#### MATERIALS PROVIDED ####

(** * task6: directory inventory reports

    A shallow embedding of [task6.py]: the file system analyzer
    ([FileSystemAnalyzer]), the six report writers and the orchestrator
    ([ReportGenerator.generate]), together with the POSIX flavour of the
    [os] / [os.path] functions they call.

    Conventions of the embedding.
    - A Python [str] is a list of Unicode code points ([str := list N]), so
      that [len], slicing, [re.sub] and [str.lower] act per character, as
      they do in Python.  Literals are written [u "..."] (UTF-8 decoded).
    - A Python exception is a value of [exn]; code that may raise returns
      [result A].
    - The file system is a finite tree of [node]s.  A system call made on
      [os.path.join(dirpath, name)] is answered by the entry [name] of the
      directory listed at [dirpath], so the calls take the path together
      with the node the path denotes. *)

From Stdlib Require Import String Ascii.
From Stdlib Require Import List NArith ZArith Bool Lia.
Import ListNotations.

(* ================================================================== *)
(** ** Python strings *)

Module Py.

Definition str := list N.

(** UTF-8 decoding of a literal, one code point per character. *)
Fixpoint decode (bs : list N) : str :=
  match bs with
  | [] => []
  | b0 :: r0 =>
      if (b0 <? 128)%N then b0 :: decode r0
      else if (b0 <? 224)%N then
        match r0 with
        | b1 :: r1 => (N.land b0 31 * 64 + N.land b1 63)%N :: decode r1
        | [] => [b0]
        end
      else if (b0 <? 240)%N then
        match r0 with
        | b1 :: b2 :: r2 =>
            (N.land b0 15 * 4096 + N.land b1 63 * 64 + N.land b2 63)%N
              :: decode r2
        | _ => [b0]
        end
      else
        match r0 with
        | b1 :: b2 :: b3 :: r3 =>
            (N.land b0 7 * 262144 + N.land b1 63 * 4096
             + N.land b2 63 * 64 + N.land b3 63)%N :: decode r3
        | _ => [b0]
        end
  end.

Fixpoint bytes_of (s : string) : list N :=
  match s with
  | EmptyString => []
  | String a r => N_of_ascii a :: bytes_of r
  end.

Definition u (s : string) : str := decode (bytes_of s).

Definition str_eqb (a b : str) : bool :=
  if list_eq_dec N.eq_dec a b then true else false.

(** [s.startswith(p)] and [s.endswith(p)]. *)
Fixpoint startswith (s p : str) {struct p} : bool :=
  match p, s with
  | [], _ => true
  | c :: p', d :: s' => (c =? d)%N && startswith s' p'
  | _ :: _, [] => false
  end.

Definition endswith (s p : str) : bool := startswith (rev s) (rev p).

(** [s.rfind(c)] for a one-character needle: the highest index, or -1. *)
Fixpoint rfind_from (c : N) (s : str) (i : Z) : Z :=
  match s with
  | [] => (-1)%Z
  | x :: r =>
      let k := rfind_from c r (i + 1) in
      if (0 <=? k)%Z then k else if (x =? c)%N then i else (-1)%Z
  end.

Definition rfind (c : N) (s : str) : Z := rfind_from c s 0.

(** Slices [s[i:]] and [s[:i]] for an index [i >= 0]. *)
Definition slice_from (i : Z) (s : str) : str := skipn (Z.to_nat i) s.
Definition slice_to (i : Z) (s : str) : str := firstn (Z.to_nat i) s.

(** [sep.join(parts)] *)
Fixpoint str_join (sep : str) (parts : list str) : str :=
  match parts with
  | [] => []
  | [p] => p
  | p :: rest => p ++ sep ++ str_join sep rest
  end.

(** [str(n)] for a non-negative integer. *)
Fixpoint digits_of_uint (d : Decimal.uint) : str :=
  match d with
  | Decimal.Nil => []
  | Decimal.D0 r => 48%N :: digits_of_uint r
  | Decimal.D1 r => 49%N :: digits_of_uint r
  | Decimal.D2 r => 50%N :: digits_of_uint r
  | Decimal.D3 r => 51%N :: digits_of_uint r
  | Decimal.D4 r => 52%N :: digits_of_uint r
  | Decimal.D5 r => 53%N :: digits_of_uint r
  | Decimal.D6 r => 54%N :: digits_of_uint r
  | Decimal.D7 r => 55%N :: digits_of_uint r
  | Decimal.D8 r => 56%N :: digits_of_uint r
  | Decimal.D9 r => 57%N :: digits_of_uint r
  end.

Definition str_of_int (n : N) : str := digits_of_uint (N.to_uint n).

(** Lexicographic order on code points, the order [sorted] uses on [str]. *)
Fixpoint str_leb (a b : str) : bool :=
  match a, b with
  | [], _ => true
  | _ :: _, [] => false
  | x :: a', y :: b' =>
      if (x <? y)%N then true
      else if (y <? x)%N then false
      else str_leb a' b'
  end.

Fixpoint insert_sorted (x : str) (l : list str) : list str :=
  match l with
  | [] => [x]
  | y :: r => if str_leb x y then x :: l else y :: insert_sorted x r
  end.

Definition sorted (l : list str) : list str :=
  fold_right insert_sorted [] l.

(** [s.lower()].  ASCII letters are shifted; the Unicode lower-case mapping
    of a character outside ASCII, which may depend on the characters before
    and after it (final sigma) and may give several characters, is a
    parameter. *)
Definition ascii_lower (c : N) : N :=
  if ((65 <=? c) && (c <=? 90))%N then (c + 32)%N else c.

Section Lower.

Variable unicode_lower : str -> N -> str -> str.

Fixpoint lower_from (before s : str) : str :=
  match s with
  | [] => []
  | c :: after =>
      (if (c <? 128)%N then [ascii_lower c] else unicode_lower before c after)
        ++ lower_from (before ++ [c]) after
  end.

Definition lower (s : str) : str := lower_from [] s.

End Lower.

End Py.

Import Py.

(* ================================================================== *)
(** ** [os.path] (POSIX flavour) *)

Module OsPath.

Definition sep : N := 47.     (* "/" *)
Definition extsep : N := 46.  (* "." *)

(** [os.path.join(a, b)] *)
Definition join (a b : str) : str :=
  if startswith b [sep] then b
  else match a with
       | [] => a ++ b
       | _ => if endswith a [sep] then a ++ b else a ++ [sep] ++ b
       end.

(** [os.path.basename(p)]: [i = p.rfind(sep) + 1; return p[i:]] *)
Definition basename (p : str) : str := slice_from (rfind sep p + 1) p.

(** [os.path.splitext(p)]: the extension starts at the last dot of the last
    path component, leading dots of that component not counting. *)
Definition splitext (p : str) : str * str :=
  let sepIndex := rfind sep p in
  let dotIndex := rfind extsep p in
  if (sepIndex <? dotIndex)%Z then
    let filenameIndex := (sepIndex + 1)%Z in
    let leading := slice_to (dotIndex - filenameIndex)
                            (slice_from filenameIndex p) in
    if existsb (fun c => negb (c =? extsep)%N) leading
    then (slice_to dotIndex p, slice_from dotIndex p)
    else (p, [])
  else (p, []).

####

→ **WHAT YOU SHOULD DO**
For the string "characters", return every line of the data where it appears.

→ **SOLUTION FOR THIS EXERCISE**
    of a character outside ASCII, which may depend on the characters before
    and after it (final sigma) and may give several characters, is a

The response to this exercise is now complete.